Wyżarzanie reakcji w celu związania podkładów: Nazywa się schłodzenie reakcji do około 55 stopni Celsjusza wyżarzanie. Gdy reakcja stygnie, startery są aktywowane i przyczepiają się do nici DNA na każdym końcu docelowego segmentu DNA. Startery działają jedynie jako markery, a nić DNA nie musi być przecięta.

Wytwarzanie identycznych kopii docelowego segmentu DNA: W procesie zwanym rozbudowa, do reakcji dodaje się wrażliwy na ciepło enzym polimerazę TAQ. Reakcję następnie ogrzewa się do 72 stopni Celsjusza, aktywując enzym. Aktywny enzym polimeraza DNA wiąże się ze starterami i kopiuje między nimi sekwencję DNA. Początkowy proces sekwencjonowania i klonowania DNA jest zakończony.

Zwiększenie wydajności klonowanego DNA: Wstępny proces przyłączania i wydłużania tworzy stosunkowo niewiele kopii dostępnych segmentów nici DNA. Aby zwiększyć wydajność poprzez dodatkową replikację DNA, reakcję ponownie chłodzi się, aby ponownie aktywować startery i pozwolić im związać się z innymi niciami DNA.

Następnie ponowne podgrzanie reakcji ponownie aktywuje enzym polimerazę i powstaje więcej kopii. Ten cykl można powtórzyć od 25 do 30 razy.

Łączenie metod klonowania wektorów plazmidowych i PCR DNA

Metoda wektora plazmidowego opiera się na wystarczającym początkowym podaniu DNA do cięcia i wstawiania do plazmidów. Zbyt mało oryginalnego DNA skutkuje mniejszą liczbą plazmidów i powolnym początkiem produkcji klonowanego DNA.
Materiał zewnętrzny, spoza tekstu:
(** ** The messages *)

Definition msg_invalid_date : string := "錯誤：無效的日期格式，必須為 YYYY-MM-DD".
Definition msg_invalid_reference : string := "錯誤：會員編號或書籍編號無效".
Definition msg_invalid_quantity : string := "錯誤：數量必須為正整數".
Definition msg_insufficient_stock (bstock : Z) : string :=
  "錯誤：書籍庫存不足 (現有庫存: " +:+ Text.str bstock +:+ ")".
Definition msg_invalid_discount : string := "錯誤：折扣金額不能為負數".
Definition msg_sale_added (stotal : Z) : string :=
  "銷售記錄已新增！(銷售總額: " +:+ Text.with_commas stotal +:+ ")".
Definition msg_database_error (text : string) : string :=
  "錯誤：資料庫操作失敗 - " +:+ text.
Definition msg_sale_updated (sid stotal : Z) : string :=
  "=> 銷售編號 " +:+ Text.str sid +:+ " 已更新！(銷售總額: "
  +:+ Text.with_commas stotal +:+ ")".
Definition msg_sale_deleted (sid : Z) : string :=
  "=> 銷售編號 " +:+ Text.str sid +:+ " 已刪除".

(** ** Create (lines 87-145) *)

Definition add_sale (f : faults) (sdate mid bid : string) (sqty sdiscount : Z)
    : py (bool * string) :=
  if negb (validate_date sdate) then mret (false, msg_invalid_date)
  else with_conn (
    d ← get_tables;
    match select_member mid d with
    | None => mret (false, msg_invalid_reference)
    | Some _ =>
    match select_book bid d with
    | None => mret (false, msg_invalid_reference)
    | Some (bprice, bstock) =>
        if sqty <=? 0 then mret (false, msg_invalid_quantity)
        else if sqty >? bstock then mret (false, msg_insufficient_stock bstock)
        else if sdiscount <? 0 then mret (false, msg_invalid_discount)
        else
          let stotal := bprice * sqty - sdiscount in
          try_except
            (execute_dml f InsertSale [sqty; sdiscount; stotal]
               (insert_sale {| Sale.sdate := sdate; Sale.mid := mid; Sale.bid := bid;
                               Sale.sqty := sqty; Sale.sdiscount := sdiscount;
                               Sale.stotal := stotal |});;
             execute_dml f UpdateBookStock [sqty] (update_book_stock sqty bid);;
             commit f;;
             mret (true, msg_sale_added stotal))
            (λ e, rollback;; mret (false, msg_database_error e))
    end end).

(** ** Update: the part of [update_sale] after the prompts (lines 223-242) *)

Definition update_sale_apply (f : faults) (sid sdiscount : Z) : py unit :=
  try_except
    (sale ← execute_select f SelectSale [sid] (select_sale_qty_price sid);
     match sale with
     | Some (sqty, bprice) =>
         let stotal := bprice * sqty - sdiscount in
         execute_dml f UpdateSale [sdiscount; stotal; sid]
           (update_sale_row sdiscount stotal sid);;
         commit f;;
         print (msg_sale_updated sid stotal)
     | None => mret tt
     end)
    (λ e, rollback;; print (msg_database_error e)).

(** ** Delete: the part of [delete_sale] after the prompt (lines 278-284) *)

Definition delete_sale_apply (f : faults) (sid : Z) : py unit :=
  try_except
    (execute_dml f DeleteSale [sid] (delete_sale_row sid);;
     commit f;;
     print (msg_sale_deleted sid))
    (λ e, rollback;; print (msg_database_error e)).

(** What [update_sale] and [delete_sale] do to the connection once the
    prompts have produced their answers: the listing before the prompts
    only reads, and the whole body stands under [with conn]. *)
Definition update_sale_chosen (f : faults) (sid sdiscount : Z) : py unit :=
  with_conn (update_sale_apply f sid sdiscount).

Definition delete_sale_chosen (f : faults) (sid : Z) : py unit :=
  with_conn (delete_sale_apply f sid).

(** ** The two functions with their prompts (lines 179-242 and 244-284)

    [str.strip] and [int] are Python's; [int] gives [None] where Python
    raises [ValueError]. *)

Section Console.

Variable strip : string → string.
Variable int : string → option Z.

Definition newline : string := String "010"%char "".

(** [print("=" * 32)] *)
Definition rule32 : string := "================================".

Definition sale_line (i : nat) (sale : Z * string * string) : string :=
  let '(sid, mname, sdate) := sale in
  Text.str (Z.of_nat (S i)) +:+ ". 銷售編號: " +:+ Text.str sid
  +:+ " - 會員: " +:+ mname +:+ " - 日期: " +:+ sdate.

Fixpoint print_all (lines : list string) : py unit :=
  match lines with
  | [] => mret tt
  | l :: rest => print l;; print_all rest
  end.

Definition print_sale_list (sales : list (Z * string * string)) : py unit :=
  print (newline +:+ "======== 銷售記錄列表 ========");;
  print_all (imap sale_line sales);;
  print rule32.

(** Lines 199-211 and 264-276: the number typed picks a row of the
    list; [None] stands for the plain [return]. *)
Definition choose_sid (prompt : string) (sales : list (Z * string * string))
    : py (option Z) :=
  choice ← input prompt;
  let choice := strip choice in
  if bool_decide (choice = "") then mret None
  else match int choice with
       | None => print "錯誤：請輸入有效的數字";; mret None
       | Some choice =>
           if (choice <? 1) || (choice >? Z.of_nat (length sales))
           then print "錯誤：請輸入有效的數字";; mret None
           else mret (fst ∘ fst <$> sales !! Z.to_nat (choice - 1))
       end.

(** Lines 213-221: ask until a whole number that is not negative comes. *)
Fixpoint read_discount (lines out : list string) : list string * list string * outcome Z :=
  let prompt := "請輸入新的折扣金額：" in
  match lines with
  | [] => ([], (out ++ [prompt])%list, Raise EOFError)
  | line :: rest =>
      match int (strip line) with
      | Some sdiscount =>
          if sdiscount <? 0
          then read_discount rest (out ++ [prompt; "錯誤：折扣金額不能為負數，請重新輸入"])%list
          else (rest, (out ++ [prompt])%list, Return sdiscount)
      | None =>
          read_discount rest (out ++ [prompt; "錯誤：折扣金額必須為整數，請重新輸入"])%list
      end
  end.

Definition ask_discount : py Z := λ w,
  let '(rest, out, r) := read_discount (stdin w) (stdout w) in
  ({| conn := conn w; stdin := rest; stdout := out |}, r).

Definition update_sale (f : faults) : py unit :=
  with_conn (
    d ← get_tables;
    let sales := select_sale_list d in
    match sales with
    | [] => print "無銷售記錄可更新"
    | _ =>
        print_sale_list sales;;
        sid ← choose_sid "請選擇要更新的銷售編號 (輸入數字或按 Enter 取消): " sales;
        match sid with
        | None => mret tt
        | Some sid =>
            sdiscount ← ask_discount;
            update_sale_apply f sid sdiscount
        end
    end).

Definition delete_sale (f : faults) : py unit :=
  with_conn (
    d ← get_tables;
    let sales := select_sale_list d in
    match sales with
    | [] => print "無銷售記錄可刪除"
    | _ =>
        print_sale_list sales;;
        sid ← choose_sid "請選擇要刪除的銷售編號 (輸入數字或按 Enter 取消): " sales;
        match sid with
        | None => mret tt
        | Some sid => delete_sale_apply f sid
        end
    end).

End Console.

(** ** Sequences of engine operations *)

Inductive op :=
  | Create (f : faults) (sdate mid bid : string) (sqty sdiscount : Z)
  | Update (f : faults) (sid sdiscount : Z)
  | Delete (f : faults) (sid : Z).

Definition run_op (o : op) : py unit :=
  match o with
  | Create f sdate mid bid sqty sdiscount =>
      add_sale f sdate mid bid sqty sdiscount;; mret tt
  | Update f sid sdiscount => update_sale_chosen f sid sdiscount
  | Delete f sid => delete_sale_chosen f sid
  end.

(** One operation after the other; an exception nobody catches ends the
    program. *)
Fixpoint run_ops (ops : list op) : py unit :=
  match ops with
  | [] => mret tt
  | o :: rest => run_op o;; run_ops rest
  end.

(** Every book has a stock that is not negative. *)
Definition stock_nonneg (d : database) : Prop :=
  map_Forall (λ _ b, 0 ≤ Book.bstock b) (book d).

(** ** The seed data of [initialize_db] (lines 52-66) *)

Definition seed_member : gmap string Member.row :=
  <["M001" := {| Member.mname := "Alice"; Member.mphone := "0912-345678";
                 Member.memail := Some "alice@example.com" |}]>
  (<["M002" := {| Member.mname := "Bob"; Member.mphone := "0923-456789";
                  Member.memail := Some "bob@example.com" |}]>
  (<["M003" := {| Member.mname := "Cathy"; Member.mphone := "0934-567890";
                  Member.memail := Some "cathy@example.com" |}]> ∅)).

Definition seed_book : gmap string Book.row :=
  <["B001" := {| Book.btitle := "Python Programming"; Book.bprice := 600; Book.bstock := 50 |}]>
  (<["B002" := {| Book.btitle := "Data Science Basics"; Book.bprice := 800; Book.bstock := 30 |}]>
  (<["B003" := {| Book.btitle := "Machine Learning Guide"; Book.bprice := 1200; Book.bstock := 20 |}]> ∅)).

Definition seed_row (sdate mid bid : string) (sqty sdiscount stotal : Z) : Sale.row :=
  {| Sale.sdate := sdate; Sale.mid := mid; Sale.bid := bid;
     Sale.sqty := sqty; Sale.sdiscount := sdiscount; Sale.stotal := stotal |}.

Definition seed_sale : gmap Z Sale.row :=
  <[1 := seed_row "2024-01-15" "M001" "B001" 2 100 1100]>
  (<[2 := seed_row "2024-01-16" "M002" "B002" 1 50 750]>
  (<[3 := seed_row "2024-01-17" "M001" "B003" 3 200 3400]>
  (<[4 := seed_row "2024-01-18" "M003" "B001" 1 0 600]> ∅))).

Definition seed_db : database :=
  {| member := seed_member; book := seed_book; sale := seed_sale; sale_seq := 4 |}.

(** A connection on which no transaction is open, and a quiet console. *)
Definition idle (d : database) : connection := {| tables := d; journal := None |}.
Definition start (d : database) : world := {| conn := idle d; stdin := []; stdout := [] |}.

(** ** Vocabulary for the statements *)

(** The five checks of [add_sale] after the date all pass; [b] is the row
    of the book. *)
Definition valid_sale (d : database) (sdate mid bid : string) (sqty sdiscount : Z)
    (b : Book.row) : Prop :=
  validate_date sdate = true
  ∧ is_Some (member d !! mid)
  ∧ book d !! bid = Some b
  ∧ 0 < sqty ≤ Book.bstock b
  ∧ 0 ≤ sdiscount.

Definition new_sale (sdate mid bid : string) (sqty sdiscount : Z) (b : Book.row) : Sale.row :=
  {| Sale.sdate := sdate; Sale.mid := mid; Sale.bid := bid;
     Sale.sqty := sqty; Sale.sdiscount := sdiscount;
     Sale.stotal := Book.bprice b * sqty - sdiscount |}.

(** The world after a create that was undone. *)
Definition undone (w : world) : world :=
  set_conn (rollback_conn (begin_implicitly (conn w))) w.

(** The world after a create that was turned down by a check. *)
Definition turned_down (sdate : string) (w : world) : world :=
  if validate_date sdate then set_conn (commit_conn (conn w)) w else w.

(** A create fails when it does not return [(True, _)]: it returns
    [(False, _)] or it raises. *)
Definition failed (r : outcome (bool * string)) : Prop :=
  match r with
  | Return (true, _) => False
  | _ => True
  end.

(** The storage fails on the stock update, after the sale row went in. *)
Definition stock_update_fails : faults := λ s,
  match s with
  | UpdateBookStock => Some "disk I/O error"
  | _ => None
  end.

(** The price of a book changed behind the back of the engine. *)
Definition reprice (bid : string) (bprice : Z) (d : database) : database :=
  with_book (alter (λ b, {| Book.btitle := Book.btitle b; Book.bprice := bprice;
                            Book.bstock := Book.bstock b |}) bid (book d)) d.

(** ** The rest of the program *)

(** *** Opening the file and seeding it (lines 9-68) *)

(** [connect_db]: a connection on the tables of the file, with no
    transaction open. *)
Definition connect_db (file : database) : connection := idle file.

Definition empty_db : database :=
  {| member := ∅; book := ∅; sale := ∅; sale_seq := 0 |}.

Definition with_member (m : gmap string Member.row) (d : database) : database :=
  {| member := m; book := book d; sale := sale d; sale_seq := sale_seq d |}.

(** One row of [INSERT OR IGNORE INTO t VALUES ...] on a table with a
    TEXT primary key: a row whose key is taken is left out. *)
Definition insert_or_ignore {A} (k : string) (v : A) (t : gmap string A) : gmap string A :=
  match t !! k with
  | Some _ => t
  | None => <[k := v]> t
  end.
Metoda PCR może wytworzyć dużą ilość DNA z kilku oryginalnych nici DNA, ale ponieważ DNA nie jest wszczepione do komórki bakteryjnej, produkcja białka nie jest możliwa.

Aby wytworzyć białko kodowane we fragmentach DNA, które mają być sklonowane z małej początkowej próbki DNA, obie metody mogą być stosowane razem i mogą wzajemnie się uzupełniają. Najpierw metoda PCR służy do klonowania DNA z małej próbki i wytworzenia wielu kopii.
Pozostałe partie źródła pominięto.